Lawyers say the law is more complicated than you might think.

MINNEAPOLIS — During Minnesota winters ice can become unavoidable.

It's everywhere you look, but what happens when you slip and fall on the ice and get hurt, or someone else gets hurt on your property?

Who's liable? And who has to pay?

David Rochlin says it's a common request at his law firm.

"We get calls almost every day for slip and fall cases,” Rochlin says.

But rarely do those calls turn into cases.

"One out of every 20 or 30 calls we get probably are cases we can take."

That's because slip and fall cases are complicated.

"It's commonly thought that if you slip and fall, or you're injured on someone's property, the property owner is automatically responsible and unfortunately that's not true.”

Rochlin says the property owner is only responsible if they did something wrong, or failed to do something and that is open for interpretation.

He says an insurance company could argue the property owner didn't need to salt because the ice wasn't that bad, or the injured person should have seen the ice, or just by living in Minnesota you should assume that ice is everywhere.

"We hear that a lot.
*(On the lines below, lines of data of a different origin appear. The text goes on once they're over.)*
Lemma walk_names_with_clock (root : string) (names : list (string * node)) :
  forall k,
    walk_names (with_clock os clock) expr actions root names k =
    walk_names os expr actions root names k.
Proof.
  induction names as [|[name n] rest IH]; intros k; simpl; [reflexivity|].
  destruct (lstat n) as [st|]; [|apply IH].
  rewrite (eval_with_clock expr expr_clock_free).
  destruct (eval os expr (os_path_join root name) st k) as [[[]| |] k'];
    try reflexivity; now rewrite IH.
Qed.

Lemma descend_with_clock (top root : string) (entries : list (string * node)) :
  Forall (fun e => forall root k,
            walk_dir (with_clock os clock) expr actions mindepth maxdepth top root (snd e) k =
            walk_dir os expr actions mindepth maxdepth top root (snd e) k)
         entries ->
  forall k,
    descend (with_clock os clock) expr actions mindepth maxdepth top root entries k =
    descend os expr actions mindepth maxdepth top root entries k.
Proof.
  induction 1 as [|[name child] es Hchild _ IH]; intros k; simpl; [reflexivity|].
  destruct child as [l|l es'|l]; try apply IH.
  cbn [snd] in Hchild. rewrite Hchild.
  destruct (walk_dir os expr actions mindepth maxdepth top (os_path_join root name)
              (Dir l es') k) as [[vs [u| |]] k']; try reflexivity.
  now rewrite IH.
Qed.

Lemma walk_dir_with_clock (top : string) (n : node) :
  forall root k,
    walk_dir (with_clock os clock) expr actions mindepth maxdepth top root n k =
    walk_dir os expr actions mindepth maxdepth top root n k.
Proof.
  induction n as [l|l entries IH|l] using node_induction; intros root k;
    try reflexivity.
  rewrite !walk_dir_Dir. cbv zeta.
  rewrite walk_names_with_clock.
  destruct (below_mindepth mindepth (rel_depth top root)).
  - now rewrite (descend_with_clock top root entries IH).
  - destruct (above_maxdepth maxdepth (rel_depth top root)); [reflexivity|].
    destruct (walk_names os expr actions root
                (file_entries entries ++ dir_entries entries) k)
      as [[calls [u| |]] k']; try reflexivity.
    now rewrite (descend_with_clock top root entries IH).
Qed.

Lemma walk_with_clock (fs : string -> option node) (paths : list string) :
  forall k,
    walk (with_clock os clock) fs paths expr actions mindepth maxdepth k =
    walk os fs paths expr actions mindepth maxdepth k.
Proof.
  induction paths as [|top rest IH]; intros k; simpl; [reflexivity|].
  destruct (fs top) as [n|]; [|apply IH].
  rewrite walk_dir_with_clock.
  destruct (walk_dir os expr actions mindepth maxdepth top top n k)
    as [[vs [u| |]] k']; try reflexivity.
  now rewrite IH.
Qed.

End Clock.

Lemma split_paths_In (argv : list string) (tok : string) :
  In tok (snd (Pyfind.split_paths argv)) -> In tok argv.
Proof.
  induction argv as [|a rest IH]; simpl; [exact (fun H => H)|].
  destruct (startswith a "-"); [exact (fun H => H)|].
  destruct (Pyfind.split_paths rest) as [paths expr_args]. simpl in *.
  intros H. right. now apply IH.
Qed.

Lemma main_with_clock (os : OS) (clock : nat -> Z)
    (fs : string -> option Pyfind.node) (argv : list string) :
  (forall tok, In tok age_flags -> ~ In tok argv) ->
  Pyfind.main (with_clock os clock) fs argv = Pyfind.main os fs argv.
Proof.
  intros Hage. unfold Pyfind.main.
  pose proof (split_paths_In argv) as Hin.
  destruct (Pyfind.split_paths argv) as [paths0 expr_args]. simpl in Hin.
  unfold Pyfind.parse_expr. rewrite parse_loop_with_clock.
  destruct (Pyfind.parse_loop os (S (List.length expr_args)) expr_args
              Pyfind.TrueExpr [Pyfind.action_print] 0)
    as [[[expr j]| |]|] eqn:E; try reflexivity.
  apply parse_loop_clock_free in E;
    [|intros tok Ht Hx; apply (Hage tok Ht); now apply Hin | reflexivity].
  destruct (Pyfind.depth_option "-mindepth" expr_args); try reflexivity.
  destruct (Pyfind.depth_option "-maxdepth" expr_args); try reflexivity.
  now rewrite walk_with_clock.
Qed.

(** C9, as the code has it.  For a fixed tree and an argument list whose
    action is [-print], the run is a function of the tree, the
    arguments, the user database and the clock; when none of [-mtime],
    [-atime], [-ctime] occurs among the arguments, it does not depend on
    the clock: two runs, whatever the clock shows in each, visit the same
    directories, make the same calls in the same order, end the same way
    and print the same text. *)
Theorem repeatable_without_age_tests (os : OS) (clock1 clock2 : nat -> Z)
    (fs : string -> option Pyfind.node) (argv : list string) :
  Pyfind.select_actions [Pyfind.action_print] (snd (Pyfind.split_paths argv)) =
    [Pyfind.action_print] ->
  (forall tok, In tok age_flags -> ~ In tok argv) ->
  Pyfind.main (with_clock os clock1) fs argv =
    Pyfind.main (with_clock os clock2) fs argv /\
  option_map Pyfind.stdout (Pyfind.main (with_clock os clock1) fs argv) =
    option_map Pyfind.stdout (Pyfind.main (with_clock os clock2) fs argv).
Proof.
  intros _ Hage.
  assert (H : Pyfind.main (with_clock os clock1) fs argv =
              Pyfind.main (with_clock os clock2) fs argv)
    by (now rewrite !main_with_clock).
  split; [exact H | now rewrite H].
Qed.

Definition nl : string := String (ascii_of_nat 10) EmptyString.

Lemma repeatable_without_age_tests_witness :
  option_map Pyfind.stdout
    (Pyfind.main (with_clock (os_at 0) (fun _ => 86399)) scenario_fs ["-type"; "f"; "-print"]) =
  option_map Pyfind.stdout
    (Pyfind.main (with_clock (os_at 0) (fun _ => 86400)) scenario_fs ["-type"; "f"; "-print"]).
Proof.
  refine (proj2 (repeatable_without_age_tests (os_at 0) (fun _ => 86399) (fun _ => 86400)
                   scenario_fs ["-type"; "f"; "-print"] eq_refl _)).
  unfold age_flags. simpl. intros tok [<- | [<- | [<- | []]]] H;
    repeat (destruct H as [H | H]; [discriminate H|]); exact H.
Defined.

(** C9 as stated fails: [-mtime 0 -print] on the same tree prints the
    three entries when the clock shows 86399 seconds past their time
    stamps and nothing one second later. *)
Lemma clock_counterexample :
  option_map Pyfind.stdout
    (Pyfind.main (os_at 86399) scenario_fs ["-mtime"; "0"; "-print"]) =
    Some ("./file1.txt" ++ nl ++ "./dir1" ++ nl ++ "./dir1/file2.log" ++ nl) /\
  option_map Pyfind.stdout
    (Pyfind.main (os_at 86400) scenario_fs ["-mtime"; "0"; "-print"]) =
    Some EmptyString.
Proof. split; reflexivity. Qed.
(** X17: in every state of the page after the socket opened, a second
    submission of the form right after a first one sends nothing: the
    first one left the text field empty, so the form sends at most one
    AddItem message for a text typed once. *)
Theorem X17_second_submit_sends_nothing (st : Page) (at_form : path) :
  Frontend.reachable st →
  form (canvas st) = Some at_form →
  sent_so_far (Frontend.submit at_form (Frontend.submit at_form st))
  = sent_so_far (Frontend.submit at_form st).
Proof.
  intros Hst Hform.
  destruct (reachable_form st Hst) as (text & Hform' & _ & _ & Hready).
  assert (at_form = [1; 1; 3]%nat) as -> by congruence.
  destruct (submit_ready _ _ _ _ Hready) as (root & Hroot & Hsubmit & Hempty).
  assert (Hst1 : Frontend.reachable (Frontend.submit [1; 1; 3]%nat st))
    by apply (Frontend.reachable_event st (Frontend.Submit [1; 1; 3]%nat) Hst).
  destruct (reachable_form _ Hst1) as (text1 & _ & _ & Hvalue1 & Hready1).
  assert (text1 = "") as ->.
  { rewrite Hsubmit in Hvalue1. unfold value_at in Hvalue1.
    cbn [poll_canvas set_poll_canvas mbind option_bind] in Hvalue1. congruence. }
  destruct (submit_ready _ _ _ _ Hready1) as (root1 & _ & -> & _).
  rewrite bool_decide_eq_true_2 by done. reflexivity.
Qed.
End user_actions.

Lemma X16_user_actions_witness :
  uncaught (@Frontend.handle decimal_platform
              (Frontend.Click [3; 1; 3; 1; 1; 1; 1]%nat) updated_page)
  = uncaught updated_page ∧
  alerts (@Frontend.handle decimal_platform
            (Frontend.Click [3; 1; 3; 1; 1; 1; 1]%nat) updated_page)
  = alerts updated_page.
Proof.
  apply (@X16_user_actions_never_throw decimal_platform updated_page
           (Frontend.Click [3; 1; 3; 1; 1; 1; 1]%nat)).
  - apply updated_page_reachable.
  - intros ev. discriminate.
Defined.

Lemma X17_second_submit_witness :
  let st := @Frontend.handle decimal_platform (Frontend.TypeItemText "Pizza")
              opened_page in
  sent_so_far (Frontend.submit [1; 1; 3]%nat (Frontend.submit [1; 1; 3]%nat st))
  = sent_so_far (Frontend.submit [1; 1; 3]%nat st).
Proof.
  apply (@X17_second_submit_sends_nothing decimal_platform
           (@Frontend.handle decimal_platform (Frontend.TypeItemText "Pizza")
              opened_page)
           [1; 1; 3]%nat); [|reflexivity].
  apply Frontend.reachable_event, opened_page_reachable.
Defined.

(** ** What a message leaves alone *)

Section view_invariants.
Context `{!Platform}.
Variable J : Page → Prop.
Hypothesis J_ready : ∀ st, J st → page_ready st.
Hypothesis J_view :
  ∀ st root p f,
    J st → poll_canvas st = Some root →
    p ∈ [[1; 1; 1]; [3; 1; 3]; [3; 3; 3]; [3; 5; 3]]%nat →
    changes_children_only f →
    J (set_poll_canvas (Some (update_at p f root)) st).
Hypothesis J_alerts : ∀ st a, J st → J (set_alerts a st).

Lemma keeps_mutate_view_only what p f :
  p ∈ [[1; 1; 1]; [3; 1; 3]; [3; 3; 3]; [3; 5; 3]]%nat →
  changes_children_only f →
  keeps J (mutate what (Some p) f).
Proof.
  intros Hp Hf st Hst. unfold mutate, bind, deref, modify.
  destruct (poll_canvas st) as [root|] eqn:Hroot; [|done].
  destruct (get_at root p); [|done]. simpl. rewrite Hroot. simpl.
  by apply J_view.
Qed.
If you don't want to slip and fall move to Florida."

Rochlin says if you're a home or property owner almost every insurance policy covers slips and falls, so you're protected.

On the other side, he says people who are injured do have another option besides filing a lawsuit.

"If you need help with co-pays, or deductibles on your own health insurance, you can call the property owner, talk to their insurance, ask if they have medical payment coverage."

Rochlin says that money can only be used for medical bills and it's usually not much, but it's something.

And with half of the cases siding with the property owner, Rochlin says it might be the easier way to go.

He says Minnesota state law also states that home and property owners have a full 24 hours to clean up their property after it snows.

So, if a slip and fall injury happens before that time expires Rochlin says the injured person may not have a case.